Gerry T. Neal
Council of European Canadians
January 13, 2016
In the fall of 1798, a young Samuel Taylor Coleridge, accompanied by his friend and poetic collaborator William Wordsworth, paid a visit to Germany, where he came under the influence of German philosophers and poets such as Immanuel Kant and Friedrich Schiller, which influence he brought back to England with him where he, along with Wordsworth and Robert Southey, launched the Romantic movement in nineteenth century English poetry. On a later visit to Germany, what he brought back with him, was a negative impression of the city of Cologne. In July of 1828 he wrote the following lines which were published a few years later:
In Köhln, a town of monks and bones,
And pavements fang’d with murderous stones
And rags, and hags, and hideous wenches;
I counted two and seventy stenches,
All well defined, and several stinks!
Ye Nymphs that reign o’er sewers and sinks,
The river Rhine, it is well known,
Doth wash your city of Cologne;
But tell me, Nymphs, what power divine
Shall henceforth wash the river Rhine?
One of the things that stands out about this poem today is the irony of this malodorous accusation being leveled against the city whose name has become synonymous with that of perfumes bottled for and marketed to men. The irony may be intentional — the original Eau de Cologne had been around for almost a century by the time the future Lake Poet visited Germany — although it was the city’s extremely poor sewage drainage system that the poet was directly talking about. This may go a long way towards explaining why Johann Maria Farina felt the need to create the famous scent in the first place.

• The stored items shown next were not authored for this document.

Ltac under_od :=
  repeat first [ apply startsWith_more | apply path_join_under | apply startsWith_refl ].

Ltac all_under :=
  repeat (apply Forall_cons; [under_od|]); apply Forall_nil.

Section Generator.
Variables (h : Host) (o : Options) (schema : Schema.t).

Let P := fun p : string => Str.startsWith (outDir o) p = true.

Lemma paths_under : Forall P (paths (planOf (emitted (run (Generator.generate h o schema))))).
Proof.
  rewrite UniquePaths.paths_generate. unfold P.
  repeat (apply Forall_app; split).
  - unfold Generator.rootFiles. flags; cbn -[String.append Generator.BACK Generator.FRONT]; all_under.
  - cbn -[String.append Generator.BACK Generator.FRONT]; all_under.
  - apply Forall_flat_map, Forall_forall. intros p _.
    cbn -[String.append Generator.BACK Generator.FRONT]; all_under.
  - apply Forall_flat_map, Forall_forall. intros p _.
    cbn -[String.append Generator.BACK Generator.FRONT]; all_under.
  - cbn -[String.append Generator.BACK Generator.FRONT]; all_under.
  - unfold Generator.graphqlFiles. flags; cbn -[String.append Generator.BACK Generator.FRONT]; all_under.
  - cbn -[String.append Generator.BACK Generator.FRONT]; all_under.
  - apply Forall_flat_map, Forall_forall. intros p _.
    unfold Generator.featureBody, Generator.featurePath.
    cbn -[String.append Generator.BACK Generator.FRONT]; all_under.
  - unfold Generator.adminFiles. flags; cbn -[String.append Generator.BACK Generator.FRONT]; all_under.
Qed.
Definition serve_spec (now : datetime) (req : request)
  : World -> World * response :=
  match req with
  | GET_ping => fun w => (w, {| status := 200; body := JStr "pong" |})
  | GET_root =>
      fun w => (w, {| status := 200;
                      body := JStr "Hello world from FastAPI" |})
  | GET_roles => read_spec 200 (fun d => Ok (JArr (listing ERole d)))
  | POST_roles role =>
      create_spec 201 (Role.mk None now (RoleCreate.name role))
                  (fun _ => Role_item)
  | GET_users => read_spec 200 (fun d => Ok (JArr (listing EUser d)))
  | GET_users_id user_id =>
      read_spec 200 (fun d =>
        found User_item "User not found" (lookup user_id (tbl_User d)))
  | POST_users user =>
      create_spec 201
        (User.mk None now (UserCreate.name user) (UserCreate.email user)
                 (UserCreate.password user) (UserCreate.role_id user)
                 (UserCreate.photo user))
        (fun _ => User_item)
  | GET_genders => read_spec 200 (fun d => Ok (JArr (listing EMusicGender d)))
  | POST_genders gender =>
      create_spec 201 (MusicGender.mk None now (MusicGenderCreate.name gender))
                  (fun _ => MusicGender_item)
  | GET_artists => read_spec 200 (fun d => Ok (JArr (listing EArtist d)))
  | GET_artists_id artist_id =>
      read_spec 200 (fun d =>
        found Artist_item "Artist not found" (lookup artist_id (tbl_Artist d)))
  | POST_artists artist =>
      create_spec 201
        (Artist.mk None now (ArtistCreate.name artist)
                   (ArtistCreate.photo artist))
        (fun _ => Artist_item)
  | GET_events => read_spec 200 (fun d => Ok (JArr (listing EEvent d)))
  | GET_events_id event_id =>
      read_spec 200 (fun d =>
        found Event_item "Event not found" (lookup event_id (tbl_Event d)))
  | POST_events event =>
      create_spec 201
        (Event.mk None now (EventCreate.name event) (EventCreate.logo event)
                  (EventCreate.price event))
        (fun _ => Event_item)
  | GET_presentations =>
      read_spec 200 (fun d => Ok (JArr (listing EPresentation d)))
  | GET_presentations_id presentation_id =>
      read_spec 200 (fun d =>
        found Presentation_item "Presentation not found"
              (lookup presentation_id (tbl_Presentation d)))
  | POST_presentations presentation =>
      create_spec 201
        (Presentation.mk None now
           (PresentationCreate.event_id presentation)
           (PresentationCreate.date_start presentation)
           (PresentationCreate.date_end presentation)
           (PresentationCreate.flyer presentation))
        (fun _ => Presentation_item)
  | GET_tickets => read_spec 200 (fun d => Ok (JArr (listing ETicket d)))
  | POST_tickets ticket =>
      create_spec 201
        (Ticket.mk None now (TicketCreate.user_id ticket)
                   (TicketCreate.presentation_id ticket))
        (fun _ => Ticket_item)
  | GET_comments => read_spec 200 (fun d => Ok (JArr (listing EComment d)))
  | POST_comments comment =>
      create_spec 201
        (Comment.mk None now (CommentCreate.message comment)
                    (CommentCreate.presentation_id comment)
                    (CommentCreate.user_id comment) Unloaded Unloaded)
        Comment_item
  end.


(** ** Requests and entities *)

(** The entity a request creates a row of. *)
Definition creates (req : request) : option entity :=
  match req with
  | POST_roles _ => Some ERole
  | POST_users _ => Some EUser
  | POST_genders _ => Some EMusicGender
  | POST_artists _ => Some EArtist
  | POST_events _ => Some EEvent
  | POST_presentations _ => Some EPresentation
  | POST_tickets _ => Some ETicket
  | POST_comments _ => Some EComment
  | _ => None
  end.

Definition list_request (e : entity) : request :=
  match e with
  | ERole => GET_roles
  | EUser => GET_users
  | EMusicGender => GET_genders
  | EArtist => GET_artists
  | EEvent => GET_events
  | EPresentation => GET_presentations
  | ETicket => GET_tickets
  | EComment => GET_comments
  end.

(** The fields of the body of a request, as its create contract names
    them. *)
Definition payload (req : request) : list (string * json) :=
  match req with
  | POST_roles role => RoleCreate.model_dump role
  | POST_users user => UserCreate.model_dump user
  | POST_genders gender => MusicGenderCreate.model_dump gender
  | POST_artists artist => ArtistCreate.model_dump artist
  | POST_events event => EventCreate.model_dump event
  | POST_presentations presentation =>
      PresentationCreate.model_dump presentation
  | POST_tickets ticket => TicketCreate.model_dump ticket
  | POST_comments comment => CommentCreate.model_dump comment
  | _ => []
  end.

(** The routes whose function depends on [get_db]: all but the two
    health checks. *)
Definition depends_on_get_db (req : request) : bool :=
  match req with
  | GET_ping | GET_root => false
  | _ => true
  end.

(** The next value of the sequence of an entity, its number of rows, and
    the primary key and creation time of each of its rows. *)
Definition next_id (e : entity) (d : DB) : Z :=
  match e with
  | ERole => seq (tbl_Role d)
  | EUser => seq (tbl_User d)
  | EMusicGender => seq (tbl_Music_Gender d)
  | EArtist => seq (tbl_Artist d)
  | EEvent => seq (tbl_Event d)
  | EPresentation => seq (tbl_Presentation d)
  | ETicket => seq (tbl_Ticket d)
  | EComment => seq (tbl_Comment d)
  end.

Definition size (e : entity) (d : DB) : nat :=
  match e with
  | ERole => List.length (rows (tbl_Role d))
  | EUser => List.length (rows (tbl_User d))
  | EMusicGender => List.length (rows (tbl_Music_Gender d))
  | EArtist => List.length (rows (tbl_Artist d))
  | EEvent => List.length (rows (tbl_Event d))
  | EPresentation => List.length (rows (tbl_Presentation d))
  | ETicket => List.length (rows (tbl_Ticket d))
  | EComment => List.length (rows (tbl_Comment d))
  end.

Definition stamp {R} (created_at : R -> datetime) (p : Z * R)
  : Z * datetime :=
  (fst p, created_at (snd p)).

Definition stamps (e : entity) (d : DB) : list (Z * datetime) :=
  match e with
  | ERole => map (stamp Role.created_at) (rows (tbl_Role d))
  | EUser => map (stamp User.created_at) (rows (tbl_User d))
  | EMusicGender =>
      map (stamp MusicGender.created_at) (rows (tbl_Music_Gender d))
  | EArtist => map (stamp Artist.created_at) (rows (tbl_Artist d))
  | EEvent => map (stamp Event.created_at) (rows (tbl_Event d))
  | EPresentation =>
      map (stamp Presentation.created_at) (rows (tbl_Presentation d))
  | ETicket => map (stamp Ticket.created_at) (rows (tbl_Ticket d))
  | EComment => map (stamp Comment.created_at) (rows (tbl_Comment d))
  end.

(** ** Rows before and after *)

Definition prefix {A} (l l' : list A) : Prop := exists t, l' = l ++ t.

(** Every row of [d] is still in [d'], in its place and as it was. *)
Definition extends (d d' : DB) : Prop :=
  prefix (rows (tbl_Role d)) (rows (tbl_Role d'))
  /\ prefix (rows (tbl_User d)) (rows (tbl_User d'))
  /\ prefix (rows (tbl_Music_Gender d)) (rows (tbl_Music_Gender d'))
  /\ prefix (rows (tbl_Artist d)) (rows (tbl_Artist d'))
  /\ prefix (rows (tbl_Artist_Gender d)) (rows (tbl_Artist_Gender d'))
  /\ prefix (rows (tbl_Event d)) (rows (tbl_Event d'))
  /\ prefix (rows (tbl_Presentation d)) (rows (tbl_Presentation d'))
  /\ prefix (rows (tbl_Presentation_Artist d))
            (rows (tbl_Presentation_Artist d'))
  /\ prefix (rows (tbl_Ticket d)) (rows (tbl_Ticket d'))
  /\ prefix (rows (tbl_Comment d)) (rows (tbl_Comment d')).

Definition same_rows (d d' : DB) : Prop :=
  rows (tbl_Role d') = rows (tbl_Role d)
  /\ rows (tbl_User d') = rows (tbl_User d)
  /\ rows (tbl_Music_Gender d') = rows (tbl_Music_Gender d)
  /\ rows (tbl_Artist d') = rows (tbl_Artist d)
  /\ rows (tbl_Artist_Gender d') = rows (tbl_Artist_Gender d)
  /\ rows (tbl_Event d') = rows (tbl_Event d)
  /\ rows (tbl_Presentation d') = rows (tbl_Presentation d)
  /\ rows (tbl_Presentation_Artist d') = rows (tbl_Presentation_Artist d)
  /\ rows (tbl_Ticket d') = rows (tbl_Ticket d)
  /\ rows (tbl_Comment d') = rows (tbl_Comment d).
Lemma replace_spaces_prefix (a s : str) i :
  forallb notSpace a = true ->
  replaceFrom spacesRe (a ++ s) i 0 =
  a ++ replaceFrom spacesRe s (i + List.length a) 0.
Proof.
  revert i. induction a as [|c a IH]; intros i H; cbn [app List.length].
  - rewrite Nat.add_0_r. reflexivity.
  - cbn [forallb] in H. apply andb_prop in H. destruct H as [Hc Ha].
    unfold notSpace in Hc. apply negb_true_iff in Hc.
    rewrite replace_spaces_step, Hc, (IH _ Ha). do 3 f_equal. lia.
Qed.

Lemma trimStart_fixed_span (b : str) : trimStart b = b -> span isSpace b = 0.
Proof.
  destruct b as [|c b]; [reflexivity|]. unfold trimStart. cbn [dropWhile span].
  destruct (isSpace c); [|reflexivity].
  intros H. exfalso.
  pose proof (f_equal (@List.length _) H) as L.
  rewrite dropWhile_span, length_skipn in L. simpl in L. lia.
Qed.

(** [replace(/\s+/g, '_')] goes through the text once: outside a run of
    white space it is [underscoreRuns false], and once a run has been
    replaced the rest of the run is passed over as by [underscoreRuns true]. *)
Lemma replace_spaces_runs (s : str) :
  forall i,
    replaceFrom spacesRe s i 0 = underscoreRuns false s /\
    replaceFrom spacesRe s i (span isSpace s) = underscoreRuns true s.
Proof.
  induction s as [|c s IH]; intros i.
  - split; reflexivity.
  - destruct (IH (S i)) as [IH0 IH1].
    assert (H0 : replaceFrom spacesRe (c :: s) i 0 =
                 underscoreRuns false (c :: s)).
    { rewrite replace_spaces_step. cbn [underscoreRuns].
      destruct (isSpace c); [rewrite IH1|rewrite IH0]; reflexivity. }
    split; [exact H0|].
    cbn [span underscoreRuns]. destruct (isSpace c) eqn:Ec.
    + cbn [replaceFrom app]. exact IH1.
    + rewrite replace_spaces_step, Ec, IH0. reflexivity.
Qed.

(** [replace(/\//g, '_')] changes the slashes, one by one. *)
Lemma replace_slash_map (s : str) :
  forall i, replaceFrom slashRe s i 0 = List.map slashToUnderscore s.
Proof.
  induction s as [|c s IH]; intros i; [reflexivity|].
  rewrite replace_slash_step, IH. reflexivity.
Qed.

(** X16. [replace(/\s+/g, '_')], which [generatePDF] applies to the client
    name: a text without white space is kept as it is, and in [a W b], where
    [a] has no white space, [W] is a run of white space and [b] does not
    start with white space, the whole run becomes one underscore and the
    rest is replaced in the same way. *)
Theorem replace_spaces_collapses :
  forall a W b : str,
    forallb notSpace a = true ->
    forallb isSpace W = true -> W <> [] ->
    trimStart b = b ->
    replaceG a spacesRe = a /\
    replaceG (a ++ W ++ b) spacesRe = a ++ js "_" ++ replaceG b spacesRe.
Proof.
  intros a W b Ha HW Hne Hb. unfold replaceG. split.
  - rewrite <- (app_nil_r a) at 1.
    rewrite (replace_spaces_prefix a [] 0 Ha), replace_spaces_nil.
    apply app_nil_r.
  - rewrite (replace_spaces_prefix a (W ++ b) 0 Ha). f_equal.
    destruct W as [|w W]; [contradiction|].
    cbn [forallb] in HW. apply andb_prop in HW. destruct HW as [Hw HW].
    cbn [app]. rewrite replace_spaces_step, Hw.
    change underscore with (js "_"). f_equal.
    rewrite (span_app_stop isSpace W b HW (trimStart_fixed_span b Hb)).
    rewrite replaceFrom_skip. apply replace_spaces_index.
Qed.
(** * App-de-AudioLibros: the text-to-audiobook pipeline of [App.tsx]

    A shallow embedding of the parts of [src/App.tsx] and of the Gemini
    service module ([services/geminiService]) that carry behaviour:
    the sentence chunker [splitTextIntoChunks], the PCM assembly and MP3
    block loop of [handleGenerateAudio] / [createMp3Blob], and the event
    handlers with their error paths.

    Conventions.
    - A JavaScript string is the list of its UTF-16 code units
      ([jsstring]); [.length] is [length].  User-facing messages, which the
      code only stores and compares, are kept as Rocq strings.
    - Lengths, indices and [maxLength] are natural numbers.
    - A JavaScript [while]/[for] loop is run by [while] with an explicit
      iteration budget; [None] means the budget ran out.
    - A promise is the list of service calls made by the time it was
      created, with the API requests they sent, together with the value or
      exception it settles with. *)

From Stdlib Require Import NArith ZArith String Ascii.
From stdpp Require Import base option list list_numbers gmap strings.

Open Scope nat_scope.

(** ** JavaScript strings *)

Abbreviation jsstring := (list N).

(** Code units of an ASCII literal such as ['text/plain']. *)
Definition js (s : string) : jsstring :=
  (λ c, N_of_ascii c) <$> list_ascii_of_string s.

(** [WhiteSpace] and [LineTerminator] code units of ECMAScript, the ones
    [String.prototype.trim] strips. *)
Definition isWhiteSpace (c : N) : bool :=
  bool_decide (c ∈ [9; 10; 11; 12; 13; 32; 160; 5760; 8232; 8233; 8239; 8287;
                    12288; 65279]%N)
  || ((8192 <=? c)%N && (c <=? 8202)%N).

Fixpoint dropWhile {A} (p : A → bool) (l : list A) : list A :=
  match l with
  | [] => []
  | x :: l' => if p x then dropWhile p l' else l
  end.

Definition trimStart (s : jsstring) : jsstring := dropWhile isWhiteSpace s.
Definition trimEnd (s : jsstring) : jsstring :=
  reverse (dropWhile isWhiteSpace (reverse s)).
Definition trim (s : jsstring) : jsstring := trimEnd (trimStart s).

(** [s.substring(start, end)] for non-negative integer arguments: both are
    clamped to the length and swapped when out of order. *)
Definition substring (s : jsstring) (start finish : nat) : jsstring :=
  let finalStart := start `min` length s in
  let finalEnd := finish `min` length s in
  let from := finalStart `min` finalEnd in
  let to := finalStart `max` finalEnd in
  take (to - from) (drop from s).

(** ** The regular expression [/[^.!?]+[.!?]+/g]

    A backtracking matcher for the fragment the pattern uses: character
    classes under a greedy [+], and concatenation.  The continuation [k]
    receives the unconsumed input and answers with what is left after the
    whole match. *)

Record charClass := { negated : bool; members : list N }.

Definition inClass (cls : charClass) (c : N) : bool :=
  xorb (negated cls) (bool_decide (c ∈ members cls)).
(** The attempts made are a prefix of the candidates, in their order. *)
Lemma try_models_tried sp img models :
  forall le tr w,
  exists k, snd (fst (try_models sp img models le tr w))
            = (tr ++ firstn k models)%list.
Proof.
  induction models as [|[m t] rest IH]; intros le tr w.
  - exists 0%nat. simpl. now rewrite app_nil_r.
  - destruct (post (request settings sp img m) w) as [o w1] eqn:Hp.
    destruct (accepted o) as [content|] eqn:Ha.
    + exists 1%nat.
      destruct o as [sc text body|e]; [|discriminate Ha].
      destruct body as [c|e]; simpl in Ha.
      * assert (sc = 200) by
          (destruct sc as [|q|q]; try discriminate Ha;
           repeat (destruct q as [q|q|]; try discriminate Ha); reflexivity).
        subst sc. now rewrite (try_models_accepted _ _ _ _ _ _ _ _ _ _ _ Hp).
      * destruct sc as [|q|q]; try discriminate Ha;
          repeat (destruct q as [q|q|]; try discriminate Ha).
    + destruct (try_models_rejected sp img m t rest le tr w o w1 Hp Ha) as [e He].
      destruct (IH (Some e) (tr ++ [(m, t)])%list w1) as [k Hk].
      exists (S k). rewrite He, Hk. now rewrite <- app_assoc.
Qed.

(** The loop ends with a result or with the exhaustion failure. *)
Lemma try_models_result sp img models :
  forall le tr w,
  (exists g, fst (fst (try_models sp img models le tr w)) = inr g)
  \/ (exists le', fst (fst (try_models sp img models le tr w))
                  = inl (AllBackendsExhausted le')).
Proof.
  induction models as [|[m t] rest IH]; intros le tr w.
  - right. now exists le.
  - simpl. destruct (post (request settings sp img m) w) as [o w1].
    destruct o as [sc text body|e]; [|apply IH].
    destruct (sc =? 200).
    + destruct body; [left; eexists; reflexivity | apply IH].
    + destruct (sc =? 429); apply IH.
Qed.

Lemma generate_configured (a : Args) (w : World) (img : string) :
  truthy (OPENROUTER_API_KEY settings) = true ->
  image_content a = Some img ->
  generate_alt_text a w
  = try_models
      (_build_system_prompt (language a) (tone a) (wcag_level a) (context a))
      img (all_models settings) None [] w.
Proof.
  intros Hk Hi. unfold Vision.generate_alt_text. now rewrite Hk, Hi.
Qed.

End BackendFacts.

Section OrchestratorClaims.

Variable World : Type.
Variable time_time : World -> Q.
Variable post : Request -> World -> Outcome * World.
Variable settings : Settings.

Local Abbreviation try_models := (try_models World time_time post settings).
Local Abbreviation generate_alt_text := (generate_alt_text World time_time post settings).
Local Abbreviation skips := (skips World post settings).
Local Abbreviation prompt a :=
  (_build_system_prompt (language a) (tone a) (wcag_level a) (context a)).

Farina, as you may have surmised from his name, was not German born. An immigrant from Italy, he created the perfume which bolstered the reputation of his adopted city in the very year in which he made Cologne his home. That was 1709. Much has changed, unfortunately, between 1709 and 2015, and as the latter year drew to a close, on the eve of the New Year, a very different class of immigrants introduced a new stench to the city, a stench so strong that it turned the area around the city’s famous Cathedral, housing the Shrine of the Three Kings, into a no-go zone right before Epiphany, the Feast commemorating the Visit of the Magi whose relics are supposedly contained in that shrine.
It is in the city’s central square, located between the railway station and the aforementioned Cathedral, that the inhabitants of Cologne customarily gather together to ring in the New Year. Among those assembled this time around, were large numbers of young, drunken, hooligans, described by their victims as being recent immigrants who were “Arab or North African” in appearance and origin. These threw firecrackers into the crowd to create confusion and then, in the midst of that confusion, isolated young women, surrounded them in large numbers, and groped, robbed, and, in some cases, raped them. The number of victims who have come forward with complaints is now in the hundreds.
Similar happenings, it should be noted, took place in other German cities such as Düsseldorf, Frankfurt, Stuttgart and Hamburg and in other northern European countries such as Austria and Finland.
If the stench of these crimes was not bad enough in itself, to it must be added that of the response on the part of the German civil authorities and the establishment media. I do not mean merely the failure of the Cologne police on the night in question to contain the incidents, capture the perpetrators, protect the public and restore order. These attacks were well organized and the police were overwhelmed. I refer rather to the way in which the authorities, from the Cologne police administration up to the German Chancellor’s office, and the media, made it their highest priority to protect the very foolishness that left German cities vulnerable to this kind of attack in the first place.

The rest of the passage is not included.